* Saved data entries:
(* ===== verification/Mkfs.v ===== *)
(** * The builder of the disk image: [user/mkfs/main.c]

    One definition per function.  The state has the image (its blocks by number),
    [freeinode] and [freeblock].  [exit(1)] and failed assertions are [Panic]; the
    file operations of the host succeed, except that reading beyond the end of the
    image fails.  The host is little-endian.  A file to be stored is its path with
    the pieces in which [read] returns its bytes, or [None] if it cannot be
    opened. *)

From Stdlib Require Import ZArith Lia.
From stdpp Require Import base tactics numbers gmap list.
From S2P Require Import Prelude FsDefs Inode.

Local Open Scope Z_scope.

Definition FSSIZE : Z := 1000.
Definition NINODES : Z := 200.
Definition nbitmap : Z := FSSIZE / (BLOCK_SIZE * 8) + 1.
Definition ninodeblocks : Z := NINODES / INODE_PER_BLOCK + 1.
Definition num_log_blocks : Z := LOG_MAX_SIZE.
Definition nmeta : Z := 2 + num_log_blocks + ninodeblocks + nbitmap.
Definition num_data_blocks : Z := FSSIZE - nmeta.

(** [xshort] and [xint]: the integer whose bytes are stored. *)
Definition xshort (x : Z) : Z := le_val (le_bytes 2 x).
Definition xint (x : Z) : Z := le_val (le_bytes 4 x).

Definition sb : SuperBlock :=
  mkSuperBlock (xint FSSIZE) (xint num_data_blocks) (xint NINODES) (xint num_log_blocks) (xint 2) (xint (2 + num_log_blocks)) (xint (2 + num_log_blocks + ninodeblocks)).
Definition sb_bytes (s : SuperBlock) : list Z :=
  ints_bytes 4 [sb_num_blocks s; sb_num_data_blocks s; sb_num_inodes s; sb_num_log_blocks s; sb_log_start s; sb_inode_start s; sb_bitmap_start s].

Record mkstate : Type := mkMk { mk_img : gmap Z (list Z); mk_freeinode : Z; mk_freeblock : Z }.
Abbreviation KM := (M mkstate).

Definition zeroes : list Z := replicate 512 0.
Definition wsect (sec : Z) (buf : list Z) : KM unit := modify (fun s => mkMk (<[sec := buf]> (mk_img s)) (mk_freeinode s) (mk_freeblock s)).
Definition rsect (sec : Z) : KM (list Z) := img ← gets mk_img; match img !! sec with Some b => mret b | None => panic end.

Definition IBLOCK (i : Z) : Z := i / INODE_PER_BLOCK + sb_inode_start sb.
Definition winode (inum : Z) (ip : InodeEntry) : KM unit :=
  buf ← rsect (IBLOCK inum);
  wsect (IBLOCK inum) (splice (get_entry inum) (entry_bytes ip) buf).
Definition rinode (inum : Z) : KM InodeEntry :=
  buf ← rsect (IBLOCK inum);
  mret (entry_of_bytes (take 64 (drop (get_entry inum) buf))).

Definition ialloc (type : Z) : KM Z :=
  inum ← gets mk_freeinode;
  modify (fun s => mkMk (mk_img s) (u32 (mk_freeinode s + 1)) (mk_freeblock s));;
  winode inum (mkEntry (xshort type) 0 0 (xshort 1) (xint 0) (replicate 12 0) 0);;
  mret inum.

(** [freeblock++]. *)
Definition next_block : KM Z :=
  b ← gets mk_freeblock;
  modify (fun s => mkMk (mk_img s) (mk_freeinode s) (u32 (mk_freeblock s + 1)));;
  mret b.

(** The block of the file that holds the bytes from [fbn * BSIZE]. *)
Definition iappend_block (fbn : Z) (din : InodeEntry) : KM (Z * InodeEntry) :=
  if fbn <? INODE_NUM_DIRECT then
    din ← (if xint (default 0 (ie_addrs din !! Z.to_nat fbn)) =? 0 then
             b ← next_block; mret (ie_with_addrs (<[Z.to_nat fbn := xint b]> (ie_addrs din)) din)
           else mret din);
    mret (xint (default 0 (ie_addrs din !! Z.to_nat fbn)), din)
  else
    din ← (if xint (ie_indirect din) =? 0 then b ← next_block; mret (ie_with_indirect (xint b) din) else mret din);
    indirect ← rsect (xint (ie_indirect din));
    indirect ← (if read_le 4 (get_addrs (fbn - INODE_NUM_DIRECT)) indirect =? 0 then
                  b ← next_block;
                  let indirect := splice (get_addrs (fbn - INODE_NUM_DIRECT)) (le_bytes 4 (xint b)) indirect in
                  wsect (xint (ie_indirect din)) indirect;;
                  mret indirect
                else mret indirect);
    mret (xint (read_le 4 (get_addrs (fbn - INODE_NUM_DIRECT)) indirect), din).

(** The loop of [iappend] over the bytes [p] that are left; [n] bounds the turns. *)
Fixpoint iappend_loop (n : nat) (p : list Z) (off : Z) (din : InodeEntry) : KM (Z * InodeEntry) :=
  if decide (p = []) then mret (off, din) else
  match n with
  | O => block
  | S n' =>
      let fbn := off / BLOCK_SIZE in
      if negb (fbn <? INODE_MAX_BLOCKS) then panic else
      '(x, din) ← iappend_block fbn din;
      let n1 := Z.min (Z.of_nat (length p)) ((fbn + 1) * BLOCK_SIZE - off) in
      buf ← rsect x;
      wsect x (splice (Z.to_nat (off - fbn * BLOCK_SIZE)) (take (Z.to_nat n1) p) buf);;
      iappend_loop n' (drop (Z.to_nat n1) p) (off + n1) din
  end.
Definition iappend (inum : Z) (p : list Z) : KM unit :=
  din ← rinode inum;
  '(off, din) ← iappend_loop (length p) p (xint (ie_num_bytes din)) din;
  winode inum (ie_with_num_bytes (xint off) din).

(** The bytes of the bitmap with the first [used] bits set. *)
Fixpoint set_bits (used : nat) (buf : list Z) : list Z :=
  match used with
  | O => buf
  | S i => let buf := set_bits i buf in
           let k := Z.to_nat (Z.of_nat i / 8) in
           <[k := Z.lor (default 0 (buf !! k)) (Z.shiftl 1 (Z.of_nat i mod 8))]> buf
  end.
Definition balloc (used : Z) : KM unit :=
  ASSERT (used <? BLOCK_SIZE * 8);;
  wsect (sb_bitmap_start sb) (set_bits (Z.to_nat used) zeroes).

(** [strncpy(de.name, s, DIRSIZ)] into a cleared entry. *)
Definition dir_name (s : list Z) : list Z := take 14 s ++ replicate (14 - length s) 0.
Definition dirent (inum : Z) (name : list Z) : list Z := dirent_bytes (mkDirEntry (xshort inum) (dir_name name)).

(** What follows the last '/' of a path; then a leading '_' is skipped. *)
Definition base_name (path : list Z) : list Z :=
  foldl (fun acc c => if c =? 47 then [] else acc ++ [c]) [] path.
Definition skip_underscore (s : list Z) : list Z := match s with c :: s' => if c =? 95 then s' else s | [] => s end.

Record infile : Type := mkIn { f_path : list Z; f_data : option (list (list Z)) }.

(** The loop over the arguments. *)
Definition add_file (rootino : Z) (f : infile) : KM unit :=
  let name := base_name (f_path f) in
  ASSERT (negb (existsb (Z.eqb 47) name));;
  match f_data f with
  | None => panic
  | Some pieces =>
      let name := skip_underscore name in
      inum ← ialloc INODE_REGULAR;
      iappend rootino (dirent inum name);;
      for_each pieces (iappend inum)
  end.

Definition mkfs (files : list infile) : KM unit :=
  modify (fun s => mkMk (mk_img s) 1 nmeta);;
  for_each (seqZ 0 FSSIZE) (fun i => wsect i zeroes);;
  wsect 1 (splice 0 (sb_bytes sb) zeroes);;
  rootino ← ialloc INODE_DIRECTORY;
  ASSERT (rootino =? ROOT_INODE_NO);;
  iappend rootino (dirent rootino [46]);;
  iappend rootino (dirent rootino [46; 46]);;
  for_each files (add_file rootino);;
  din ← rinode rootino;
  let off := xint (ie_num_bytes din) in
  let off := (off / BLOCK_SIZE + 1) * BLOCK_SIZE in
  winode rootino (ie_with_num_bytes (xint off) din);;
  used ← gets mk_freeblock;
  balloc used.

* PROBLEM:
Nothing but the lines from the start of the data above through the line with "[freeinode] and [freeblock]." should appear in your answer, copied exactly.

* RESPONSE BELOW:
(* ===== verification/Mkfs.v ===== *)
(** * The builder of the disk image: [user/mkfs/main.c]

    One definition per function.  The state has the image (its blocks by number),
    [freeinode] and [freeblock].  [exit(1)] and failed assertions are [Panic]; the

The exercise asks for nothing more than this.